Pandurang Hari Kulkarni (Dr. ) & others v. Manohar Gopal Vedalkar & another
1988-02-23
C.S.DHARMADHIKARI, S.N.VARIAVA
body1988
DigiLaw.ai
JUDGMENT - C.S. DHARMADHIKARI, J.:---The litigation involved in this writ petition has a chequered history. The petitioners Rashtriya Shikshan Mandal, Pune run the Tilak Ayurved Mahavidyalaya, which is affiliated to the Pune University. The respondent Manohar Gopal Wadalkar was initially appointed as a Demonstrator in the said college in the year 1945. Then he was promoted as a Professor in the year 1955 and from 15th April, 1972 he was working as a principal. From 14th December, 1975 one Mr. Prabhugaonkar came to be appointed as the Principal. Thereafter respondent Wadalkar continued in service as a Professor and head of the department till he completed the age of 58 years on 25th March, 1980. It was his case that in view of the rules of the University, he was entitled to continue in service till he attains the age of 60 years. However, he came to be retired by an order dated 25th of March, 1980 on his attaining the age of 58 years. It was the case of the petitioners that since the salary of the respondent-Vadalkar was admissible as per the grant in aid scheme of the Government, he stood retired on completing the age of 58 years as per the provisions of the grant in aid and the rules of the University did not apply to his case. This order of retirement was challenged by the respondent---Vadalkar before the Tribunal constituted under the University Act. The Tribunal by its order dated 27th August, 1980, allowed the appeal filed by the respondent and directed his reinstatement. The Society filed a writ petition against the said order, which came to be dismissed. The society also filed a special leave petition before the Supreme Court which was also dismissed. It was the case of the respondent---Vadalkar that at no time the order passed by the Tribunal was stayed either by this Court or by the Supreme Court of India and, therefore, the society was obliged to comply with the said order and take him on duty. Since the order of Tribunal was not obeyed the respondent---Vadalkar filed a Criminal Complaint before the Addittional Chief Judicial Magistrate, Pune under section 42-F of the Poona Univesity Act, 1974.
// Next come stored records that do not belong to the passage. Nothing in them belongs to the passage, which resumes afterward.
(** [ValidateBootstrap] accepts exactly the hash axis with mode hash or
    unset, the numeric axis with mode range or unset, and the time axis with
    mode range or unset, a retention depth of at least one and a non-negative
    number of future buckets. *)
Theorem validate_bootstrap_exact mode axis rd mf :
  ValidateBootstrap mode axis rd mf = Ok tt <->
  (axis = AxisHash /\ (mode = ModeHash \/ mode = ""%string))
  \/ (axis = AxisNumeric /\ (mode = ModeRange \/ mode = ""%string))
  \/ (axis = AxisTime /\ (mode = ModeRange \/ mode = ""%string)
      /\ exists d f, rd = Some d /\ mf = Some f /\ 1 <= d /\ 0 <= f).
Proof.
  unfold ValidateBootstrap, ModeRange, ModeHash. split.
  - intros H.
    destruct (String.eqb_spec mode "range"), (String.eqb_spec mode "hash"),
      (String.eqb_spec mode ""); cbn [negb andb orb] in H; subst; try done;
      case_bool_decide; cbn [negb andb orb] in H; try done; subst; auto;
      repeat case_bool_decide; cbn [negb andb orb] in H; try done; subst; auto 6;
      destruct rd as [d|]; try done; destruct (Z.ltb_spec d 1); try done;
      destruct mf as [f|]; try done; destruct (Z.ltb_spec f 0); try done; eauto 12.
  - intros [[-> [-> | ->]]|[[-> [-> | ->]]|(-> & [-> | ->] & d & f & -> & -> & Hd & Hf)]];
      try done; cbn -[Z.ltb]; destruct (Z.ltb_spec d 1), (Z.ltb_spec f 0); done || lia.
Qed.

(** ** Witnesses *)

Section Witnesses.

#[local] Existing Instance amd64_platform.
#[local] Existing Instance poly_xxhash.

Lemma month_spec_wf : spec_wf month_spec.
Proof. right; right; reflexivity. Qed.

Lemma april_four_digit : four_digit_year (unix_time 1775001600).
Proof. split; split; vm_compute; congruence. Qed.

Lemma classify_time_window_witness :
  ClassifyWrite month_spec demo_now (KString "2026-04-01") 3 0 = Ok (error_route ReasonEvicted).
Proof.
  destruct (classify_time_window month_spec demo_now (KString "2026-04-01")
              (unix_time 1775001600) 3 0) as [H _].
  - reflexivity.
  - exact month_spec_wf.
  - exact demo_now_four_digit.
  - exact april_four_digit.
  - vm_compute. reflexivity.
  - unfold in_int32. lia.
  - unfold in_int32. lia.
  - apply H. vm_compute. congruence.
Defined.

Lemma classify_total_witness :
  exists r, ClassifyWrite month_spec demo_now KOther 3 0 = Ok r /\ wr_BucketID r = ErrorBucketID.
Proof.
  destruct (classify_total month_spec demo_now KOther 3 0) as (r & H & _).
  - exact month_spec_wf.
  - exact demo_now_four_digit.
  - exists r. split; [exact H|]. vm_compute in H. injection H as <-. reflexivity.
Defined.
Since the order of Tribunal was not obeyed the respondent---Vadalkar filed a Criminal Complaint before the Addittional Chief Judicial Magistrate, Pune under section 42-F of the Poona Univesity Act, 1974. The Additional Chief Judicial Magistrate, Pune, by his judgment dated 29th April, 1983 convicted the society as well as its Trustees for an offence punishable under section 42-F(1)(a) of the Poona University Act and sentenced them to pay a fine of Rs. 100/- or in default to suffer S.I. for 10 days. Against the said order a revision was filed before the Additional Sessions Judge, Pune which also came to be dismissed on 10th of July, 1982. Further the Criminal Writ Petition filed before this Court was also dismissed on 13th August, 1984. In the meanwhile, Respondent No. 1 filed an application before the Joint Charity Commissioner, Pune under section 47(1)(i)(2) of the Bombay Public Trusts Act, 1950 for removal of the trustees on the ground that the petitioners in this writ petition were convicted for an offence involving moral turpitude. An application for interim order was also filed by the opponent---Vadalkar before the Joint Charity Commissioner vide his order dated 6th June, 1984 passed an order temporarily suspending the petitioners from the posts of trustees till the disposal of the application, which the Court directed, will be disposed of after the final decision in the Criminal Revision No. 211 of 1983 pending in the Sessions Court. As already observed said revision petition came to be dismissed on 10th July, 1984 and the writ petition filed against the said judgement was also dismissed on 13th August, 1984. It is this order of the Joint Charity Commissioner, Pune dated 6th June, 1984 which is challenged in present petition. 2. Shri. Raja S. Bhonsale, learned Counsel appearing for the petitioners contended before us that the Joint Charity Commissioner committed an error apparent on the face of record in coming to the conclusion that the conviction under section 42-F of the Poona University Act, amounts to a conviction for an offence involving moral turpitude. According to the learned Counsel the said offence is technical in nature and does not involve any moral turpitude.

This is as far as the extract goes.